- **WHAT YOU NEED TO DO**: Give back exactly the lines of the data below, starting with the line that has "procNetSnmpTs : list Time;" and going on through the line that has "Context (instance hostname netSnmpPath".

** WORKING DATA follows **

(* ===== verification/InternalMetrics.v ===== *)
(** The internal metrics (src/lsvmi/internal_metrics.go and its parts for the
    scheduler, the compressor pool and the HTTP endpoint pool): snapshots into
    dual storage, deltas, the statistics of the other generators, the
    operating system metrics, and the generator's own counts.

    The lines of the Go runtime and of the process, and what the operating
    system and the build say about themselves, are arguments.  Where Go
    iterates over a map of tasks, compressors, URLs or generators the order is
    an argument; the small constant tables of names are in index order. *)

From Stdlib Require Import ZArith Lia.
From Stdlib Require Import Floats.SpecFloat.
From stdpp Require Import base tactics numbers strings gmap list.
From S2P Require Import Prelude Scan GoTime GoFloat MetricsCommon Scheduler EndpointPool Compressor.
Import MetricsCommon.

Module InternalMetrics.

(** ** Deltas of counters *)

Section text.
Context (instance hostname : bytes).

(** [updateMetricsCache] and the like: the metrics of one object, by index. *)
Definition cache_metrics (names : list (nat * bytes)) (ls : list (bytes * bytes)) : list (nat * bytes) :=
  map (fun x => (x.1, metric x.2 instance hostname ls)) names.
(** The values that are reported as they are. *)
Definition procNetSnmpNonDeltaIndex (index : nat) : bool := bool_decide (index ∈ [0; 1; 12; 48; 49; 50; 51; 56]).

Definition PROC_NET_SNMP_CYCLE_COUNTER_NUM : nat := 16.
Definition PROC_NET_SNMP_CYCLE_COUNTER_MASK : nat := 15.

Record ProcNetSnmpMetrics := mkMetrics {
  fullMetricsFactor : Z;
  procNetSnmp : list (option NetSnmp.NetSnmp);
  procNetSnmpTs : list Time;
  currIndex : nat;
  cycleNum : list Z;
  metricsCache : option (list (option bytes));
  intervalMetric : option bytes;
  totalMetricsCount : Z;
  zeroDelta : list bool
}.

Definition NewProcNetSnmpMetrics (fullMetricsFactor : Z) (icm : Z) : ProcNetSnmpMetrics * Z :=
  let '(cycleNum, icm) := initial_cycles PROC_NET_SNMP_CYCLE_COUNTER_NUM fullMetricsFactor icm in
  (mkMetrics fullMetricsFactor [None; None] [zeroTime; zeroTime] 0 cycleNum None None 0
     (replicate NetSnmp.NET_SNMP_NUM_VALUES false), icm).

(** [int64(int32(value))]. *)
Definition i32 (z : Z) : Z := ((z + 2 ^ 31) mod 2 ^ 32 - 2 ^ 31)%Z.

Section generator.
Context (instance hostname netSnmpPath : bytes).

Definition updateMetricsCache : list (option bytes) * Z :=
  let cache := map (fun i => (fun name => metric name instance hostname []) <$> procNetSnmpIndexToMetricNameMap !! i)
                   (seq 0 NetSnmp.NET_SNMP_NUM_VALUES) in
  (cache, 1 + Z.of_nat (length (omap id cache)))%Z.

Definition updateIntervalMetricsCache : bytes := metric PROC_NET_SNMP_INTERVAL_METRIC instance hostname [].

Definition format_value (index : nat) (value : Z) : bytes :=
  if NetSnmp.NetSnmpValueMayBeNegative index then Itoa (i32 value) else FormatUint value.

(** One value of the current scan: its lines and its new zero flag. *)
Definition gen_value (promTs : bytes) (cache : list (option bytes)) (prevValues : option (list Z)) (cycleNum : list Z)
    (index : nat) (value : Z) (zeroDelta : list bool) : outcome (list bytes * option bool) :=
  metric ← must (cache !! index);
  match metric with
  | None => Ret ([], None)
  | Some metric =>
    cn ← must (cycleNum !! Nat.land index PROC_NET_SNMP_CYCLE_COUNTER_MASK);
    let fullCycle := (cn =? 0)%Z in
    if procNetSnmpNonDeltaIndex index then
      changed ← (if fullCycle : bool then Ret true
                 else match prevValues with
                      | None => Ret true
                      | Some pv => p ← must (pv !! index); Ret (negb (value =? p)%Z)
                      end);
      Ret (if changed : bool then [line metric (format_value index value) promTs] else [], None)
    else
      match prevValues with
      | None => Ret ([], None)
      | Some pv =>
        p ← must (pv !! index);
        let delta := u32 (value - p) in
        wasZero ← must (zeroDelta !! index);
        Ret (if negb (delta =? 0)%Z || fullCycle || negb wasZero
             then [line metric (FormatUint delta) promTs] else [],
             Some (delta =? 0)%Z)
      end
  end.

(** [generateMetrics]: the lines and the two counts. *)
Definition generateMetrics (g : ProcNetSnmpMetrics) : outcome (ProcNetSnmpMetrics * list bytes * (Z * Z)) :=
  let ci := currIndex g in
  curr ← must (procNetSnmp g !! ci); prev ← must (procNetSnmp g !! (1 - ci));
  currTs ← must (procNetSnmpTs g !! ci); prevTs ← must (procNetSnmpTs g !! (1 - ci));
  curr ← must curr;
  let prevValues := NetSnmp.Values <$> prev in
  let promTs := ts_suffix currTs in
  let '(cache, total) := match metricsCache g with
                         | Some cache => (cache, totalMetricsCount g)
                         | None => updateMetricsCache
                         end in
  '(zd, lines) ← for_values (gen_value promTs cache prevValues (cycleNum g)) 0 (NetSnmp.Values curr) (zeroDelta g);
  let '(im, last) :=
    match prev with
    | None => (intervalMetric g, [])
    | Some _ =>
      let deltaSec := Seconds (Sub currTs prevTs) in
      let im := default updateIntervalMetricsCache (intervalMetric g) in
      (Some im, [line im (FormatFloat 6 deltaSec) promTs])
    end in
  let lines := lines ++ last in
  let cycles := map (next_cycle (fullMetricsFactor g)) (cycleNum g) in
  Ret (mkMetrics (fullMetricsFactor g) (procNetSnmp g) (procNetSnmpTs g) (1 - ci) cycles (Some cache) im total zd,
       lines, (Z.of_nat (length lines), total)).
Definition NewProcStatMetrics (fullMetricsFactor : Z) (icm : Z) : ProcStatMetrics * Z :=
  let '(cn, icm) := InitialCycleNum_Get fullMetricsFactor icm in
  (mkMetrics fullMetricsFactor [None; None] [zeroTime; zeroTime] 0 ∅ None [] [] [] zeroTime None
     (replicate Stat.STAT_NUMERIC_NUM_STATS false) cn [] 1 (total_for 1), icm).

(** [time.Unix(sec, 0)]. *)
Definition Unix (sec : Z) : Time := mkTime ((sec + 62135596800) * Second) None.

Section generator.
Context (instance hostname statPath : bytes) (linuxClktckSec : spec_float).

Definition cpu_label (cpu : Z) : bytes :=
  if (cpu =? Stat.STAT_CPU_ALL)%Z then PROC_STAT_CPU_ALL_LABEL_VALUE else Itoa cpu.
Definition pcpu_metrics (label : bytes) : list bytes :=
  map (fun mode => metric PROC_STAT_CPU_PCT_METRIC instance hostname
                     [(PROC_STAT_CPU_PCT_MODE_LABEL_NAME, mode); (PROC_STAT_CPU_LABEL_NAME, label)])
      procStatCpuIndexTypeLabelValMap.
Definition up_metric (label : bytes) : bytes :=
  metric PROC_STAT_CPU_UP_METRIC instance hostname [(PROC_STAT_CPU_LABEL_NAME, label)].

(** The state that the loop over the CPUs changes. *)
Record cpu_state := mkCpus {
  cs_info : gmap Z ProcStatMetricsCpuInfo;
  cs_avg : option (list bytes);
  cs_avgUp : bytes;
  cs_icm : Z
}.

(** [updateCpuInfo]: with the metrics for the average when the CPU is "all". *)
Definition updateCpuInfo (F : Z) (cpu : Z) (st : cpu_state) : ProcStatMetricsCpuInfo * cpu_state :=
  let '(cn, icm) := InitialCycleNum_Get F (cs_icm st) in
  let info := mkCpuInfo (pcpu_metrics (cpu_label cpu)) (up_metric (cpu_label cpu)) cn (replicate Stat.STAT_CPU_NUM_STATS false) in
  (info,
   if (cpu =? Stat.STAT_CPU_ALL)%Z
   then mkCpus (<[cpu := info]> (cs_info st)) (Some (pcpu_metrics PROC_STAT_CPU_AVG_LABEL_VALUE)) (up_metric PROC_STAT_CPU_AVG_LABEL_VALUE) icm
   else mkCpus (<[cpu := info]> (cs_info st)) (cs_avg st) (cs_avgUp st) icm).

** End of WORKING DATA **

- **ANSWER SPACE**:
  procNetSnmpTs : list Time;
  currIndex : nat;
  cycleNum : list Z;
  metricsCache : option (list (option bytes));
  intervalMetric : option bytes;
  totalMetricsCount : Z;
  zeroDelta : list bool
}.

Definition NewProcNetSnmpMetrics (fullMetricsFactor : Z) (icm : Z) : ProcNetSnmpMetrics * Z :=
  let '(cycleNum, icm) := initial_cycles PROC_NET_SNMP_CYCLE_COUNTER_NUM fullMetricsFactor icm in
  (mkMetrics fullMetricsFactor [None; None] [zeroTime; zeroTime] 0 cycleNum None None 0
     (replicate NetSnmp.NET_SNMP_NUM_VALUES false), icm).

(** [int64(int32(value))]. *)
Definition i32 (z : Z) : Z := ((z + 2 ^ 31) mod 2 ^ 32 - 2 ^ 31)%Z.

Section generator.
Context (instance hostname netSnmpPath : bytes).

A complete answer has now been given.